- _WHAT IS REQUIRED_
In the listing below, find the line holding "flat_map (fun kv" and the line holding "(** The object the". Write out those two lines and all lines between, exactly, and nothing more.

....

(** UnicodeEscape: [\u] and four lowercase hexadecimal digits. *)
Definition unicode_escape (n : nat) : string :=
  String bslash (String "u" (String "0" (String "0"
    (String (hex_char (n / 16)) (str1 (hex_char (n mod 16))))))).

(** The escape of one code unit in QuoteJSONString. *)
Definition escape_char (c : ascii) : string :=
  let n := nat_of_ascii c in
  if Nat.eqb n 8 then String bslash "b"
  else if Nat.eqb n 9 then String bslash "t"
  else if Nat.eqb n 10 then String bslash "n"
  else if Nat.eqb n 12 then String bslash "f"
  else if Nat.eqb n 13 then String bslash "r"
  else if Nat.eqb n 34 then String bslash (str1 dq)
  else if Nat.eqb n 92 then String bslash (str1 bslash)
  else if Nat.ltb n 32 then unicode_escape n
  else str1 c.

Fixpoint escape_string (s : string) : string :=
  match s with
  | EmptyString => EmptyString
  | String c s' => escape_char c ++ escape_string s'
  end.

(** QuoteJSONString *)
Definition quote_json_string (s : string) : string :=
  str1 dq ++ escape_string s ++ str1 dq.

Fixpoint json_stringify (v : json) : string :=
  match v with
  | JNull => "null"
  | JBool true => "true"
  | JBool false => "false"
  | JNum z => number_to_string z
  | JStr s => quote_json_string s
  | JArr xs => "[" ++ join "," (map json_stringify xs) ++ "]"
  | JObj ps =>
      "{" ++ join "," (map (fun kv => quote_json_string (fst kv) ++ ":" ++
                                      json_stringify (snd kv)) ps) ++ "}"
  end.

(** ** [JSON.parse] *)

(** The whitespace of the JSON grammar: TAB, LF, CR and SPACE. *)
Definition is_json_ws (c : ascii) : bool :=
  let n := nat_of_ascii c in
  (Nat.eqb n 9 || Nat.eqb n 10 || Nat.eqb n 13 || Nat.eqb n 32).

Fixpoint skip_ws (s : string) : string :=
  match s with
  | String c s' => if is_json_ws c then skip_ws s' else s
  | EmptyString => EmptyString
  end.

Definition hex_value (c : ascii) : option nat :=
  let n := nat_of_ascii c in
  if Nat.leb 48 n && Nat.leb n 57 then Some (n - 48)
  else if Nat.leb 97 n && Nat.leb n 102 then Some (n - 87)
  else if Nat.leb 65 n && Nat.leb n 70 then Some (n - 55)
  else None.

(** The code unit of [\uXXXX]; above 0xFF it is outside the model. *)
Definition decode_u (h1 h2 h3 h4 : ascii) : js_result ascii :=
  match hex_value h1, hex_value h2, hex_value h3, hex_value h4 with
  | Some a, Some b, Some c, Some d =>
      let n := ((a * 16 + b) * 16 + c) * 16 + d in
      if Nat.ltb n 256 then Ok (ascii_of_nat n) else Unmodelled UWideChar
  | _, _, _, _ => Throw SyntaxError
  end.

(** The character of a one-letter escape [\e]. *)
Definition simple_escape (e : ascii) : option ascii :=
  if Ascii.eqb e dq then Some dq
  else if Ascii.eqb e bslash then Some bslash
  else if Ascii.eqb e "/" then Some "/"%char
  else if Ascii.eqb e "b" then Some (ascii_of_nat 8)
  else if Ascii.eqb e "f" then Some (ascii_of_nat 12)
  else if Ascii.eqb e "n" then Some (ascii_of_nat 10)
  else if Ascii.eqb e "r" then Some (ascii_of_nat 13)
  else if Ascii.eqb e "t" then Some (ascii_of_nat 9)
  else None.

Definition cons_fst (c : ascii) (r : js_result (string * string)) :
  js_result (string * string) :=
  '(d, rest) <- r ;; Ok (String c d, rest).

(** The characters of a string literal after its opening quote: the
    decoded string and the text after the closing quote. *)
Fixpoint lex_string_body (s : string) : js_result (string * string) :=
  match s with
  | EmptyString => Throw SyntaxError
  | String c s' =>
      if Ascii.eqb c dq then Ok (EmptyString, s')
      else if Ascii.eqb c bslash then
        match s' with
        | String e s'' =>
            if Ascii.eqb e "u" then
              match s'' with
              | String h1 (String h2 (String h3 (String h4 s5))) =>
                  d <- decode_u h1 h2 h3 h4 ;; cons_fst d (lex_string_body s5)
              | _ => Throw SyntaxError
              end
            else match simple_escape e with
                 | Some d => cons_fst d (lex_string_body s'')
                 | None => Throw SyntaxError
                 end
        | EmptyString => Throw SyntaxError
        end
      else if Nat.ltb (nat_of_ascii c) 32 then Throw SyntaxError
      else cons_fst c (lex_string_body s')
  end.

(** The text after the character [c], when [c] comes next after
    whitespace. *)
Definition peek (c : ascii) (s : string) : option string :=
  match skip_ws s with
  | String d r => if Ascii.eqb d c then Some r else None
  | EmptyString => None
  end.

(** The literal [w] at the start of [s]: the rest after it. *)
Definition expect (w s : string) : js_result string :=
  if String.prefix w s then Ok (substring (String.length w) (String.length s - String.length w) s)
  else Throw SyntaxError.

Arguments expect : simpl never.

....

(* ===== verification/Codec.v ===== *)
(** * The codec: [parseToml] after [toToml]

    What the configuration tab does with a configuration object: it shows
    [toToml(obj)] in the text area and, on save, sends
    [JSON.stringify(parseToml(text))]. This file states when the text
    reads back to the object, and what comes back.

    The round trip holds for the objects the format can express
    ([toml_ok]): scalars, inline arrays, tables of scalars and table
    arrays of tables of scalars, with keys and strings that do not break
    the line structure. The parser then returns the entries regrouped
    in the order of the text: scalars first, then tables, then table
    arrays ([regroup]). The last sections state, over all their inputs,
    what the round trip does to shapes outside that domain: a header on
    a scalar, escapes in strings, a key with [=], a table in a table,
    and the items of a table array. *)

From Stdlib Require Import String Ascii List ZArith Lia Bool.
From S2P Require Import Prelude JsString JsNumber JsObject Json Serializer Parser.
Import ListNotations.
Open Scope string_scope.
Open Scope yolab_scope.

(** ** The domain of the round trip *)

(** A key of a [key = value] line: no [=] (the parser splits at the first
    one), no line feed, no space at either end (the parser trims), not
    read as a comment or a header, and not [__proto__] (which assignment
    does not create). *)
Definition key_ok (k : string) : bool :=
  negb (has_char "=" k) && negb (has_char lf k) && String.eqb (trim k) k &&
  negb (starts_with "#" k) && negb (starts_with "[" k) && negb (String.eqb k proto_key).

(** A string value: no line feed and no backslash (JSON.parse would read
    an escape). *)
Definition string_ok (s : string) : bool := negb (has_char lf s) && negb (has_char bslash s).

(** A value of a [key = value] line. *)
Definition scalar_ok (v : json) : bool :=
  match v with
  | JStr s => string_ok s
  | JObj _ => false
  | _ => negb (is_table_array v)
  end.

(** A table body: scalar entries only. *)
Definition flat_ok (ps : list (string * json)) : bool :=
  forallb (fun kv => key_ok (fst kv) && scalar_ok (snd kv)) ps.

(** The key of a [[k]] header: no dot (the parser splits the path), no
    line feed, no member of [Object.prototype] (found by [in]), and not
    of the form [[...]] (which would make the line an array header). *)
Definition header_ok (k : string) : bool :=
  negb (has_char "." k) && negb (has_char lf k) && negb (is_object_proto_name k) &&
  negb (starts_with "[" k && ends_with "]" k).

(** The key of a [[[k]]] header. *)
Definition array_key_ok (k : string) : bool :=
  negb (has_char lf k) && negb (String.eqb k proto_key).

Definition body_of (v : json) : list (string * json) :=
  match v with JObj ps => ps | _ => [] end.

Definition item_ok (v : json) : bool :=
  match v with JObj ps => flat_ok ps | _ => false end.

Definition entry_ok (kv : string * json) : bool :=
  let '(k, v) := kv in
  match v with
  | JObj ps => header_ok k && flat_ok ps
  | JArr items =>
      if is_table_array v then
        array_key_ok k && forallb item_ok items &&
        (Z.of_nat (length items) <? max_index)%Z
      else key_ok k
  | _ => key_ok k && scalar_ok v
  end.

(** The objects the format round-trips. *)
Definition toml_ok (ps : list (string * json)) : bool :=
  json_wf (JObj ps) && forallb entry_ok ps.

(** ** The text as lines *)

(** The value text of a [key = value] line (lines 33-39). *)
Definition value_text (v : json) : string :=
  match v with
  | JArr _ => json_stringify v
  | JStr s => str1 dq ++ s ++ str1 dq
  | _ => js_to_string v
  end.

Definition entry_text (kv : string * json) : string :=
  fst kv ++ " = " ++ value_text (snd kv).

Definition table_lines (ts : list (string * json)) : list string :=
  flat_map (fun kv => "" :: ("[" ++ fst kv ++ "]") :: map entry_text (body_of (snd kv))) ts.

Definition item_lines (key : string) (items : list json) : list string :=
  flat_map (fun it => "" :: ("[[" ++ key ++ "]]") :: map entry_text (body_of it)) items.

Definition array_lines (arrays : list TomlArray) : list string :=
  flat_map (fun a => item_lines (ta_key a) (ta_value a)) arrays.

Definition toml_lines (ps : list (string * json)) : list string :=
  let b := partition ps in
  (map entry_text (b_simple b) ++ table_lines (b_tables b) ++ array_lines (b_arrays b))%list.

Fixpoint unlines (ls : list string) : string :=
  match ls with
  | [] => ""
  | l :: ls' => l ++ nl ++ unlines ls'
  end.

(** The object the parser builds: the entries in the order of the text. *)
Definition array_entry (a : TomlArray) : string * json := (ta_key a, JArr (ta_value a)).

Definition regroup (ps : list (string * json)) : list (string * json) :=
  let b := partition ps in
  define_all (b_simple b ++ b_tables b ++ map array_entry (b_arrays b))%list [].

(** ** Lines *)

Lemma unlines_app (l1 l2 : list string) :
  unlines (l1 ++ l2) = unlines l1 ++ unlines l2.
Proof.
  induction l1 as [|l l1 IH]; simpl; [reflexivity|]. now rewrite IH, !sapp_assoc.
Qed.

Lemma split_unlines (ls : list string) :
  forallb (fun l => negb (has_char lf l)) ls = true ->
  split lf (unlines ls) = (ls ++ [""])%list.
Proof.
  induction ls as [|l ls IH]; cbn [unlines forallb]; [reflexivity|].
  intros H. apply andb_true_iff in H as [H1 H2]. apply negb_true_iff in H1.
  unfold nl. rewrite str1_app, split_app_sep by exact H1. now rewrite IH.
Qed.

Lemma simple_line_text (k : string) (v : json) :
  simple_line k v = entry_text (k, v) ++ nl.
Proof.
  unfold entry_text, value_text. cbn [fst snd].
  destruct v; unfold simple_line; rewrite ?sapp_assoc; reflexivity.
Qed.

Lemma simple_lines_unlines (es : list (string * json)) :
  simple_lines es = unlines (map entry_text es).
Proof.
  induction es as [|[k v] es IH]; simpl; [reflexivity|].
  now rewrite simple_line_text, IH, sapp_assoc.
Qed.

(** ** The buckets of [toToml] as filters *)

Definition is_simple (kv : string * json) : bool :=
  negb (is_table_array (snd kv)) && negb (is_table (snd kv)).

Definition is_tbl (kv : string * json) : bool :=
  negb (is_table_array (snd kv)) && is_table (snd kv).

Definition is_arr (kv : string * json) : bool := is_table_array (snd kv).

....

- _REPLY_
  flat_map (fun kv => "" :: ("[" ++ fst kv ++ "]") :: map entry_text (body_of (snd kv))) ts.

Definition item_lines (key : string) (items : list json) : list string :=
  flat_map (fun it => "" :: ("[[" ++ key ++ "]]") :: map entry_text (body_of it)) items.

Definition array_lines (arrays : list TomlArray) : list string :=
  flat_map (fun a => item_lines (ta_key a) (ta_value a)) arrays.

Definition toml_lines (ps : list (string * json)) : list string :=
  let b := partition ps in
  (map entry_text (b_simple b) ++ table_lines (b_tables b) ++ array_lines (b_arrays b))%list.

Fixpoint unlines (ls : list string) : string :=
  match ls with
  | [] => ""
  | l :: ls' => l ++ nl ++ unlines ls'
  end.

(** The object the parser builds: the entries in the order of the text. *)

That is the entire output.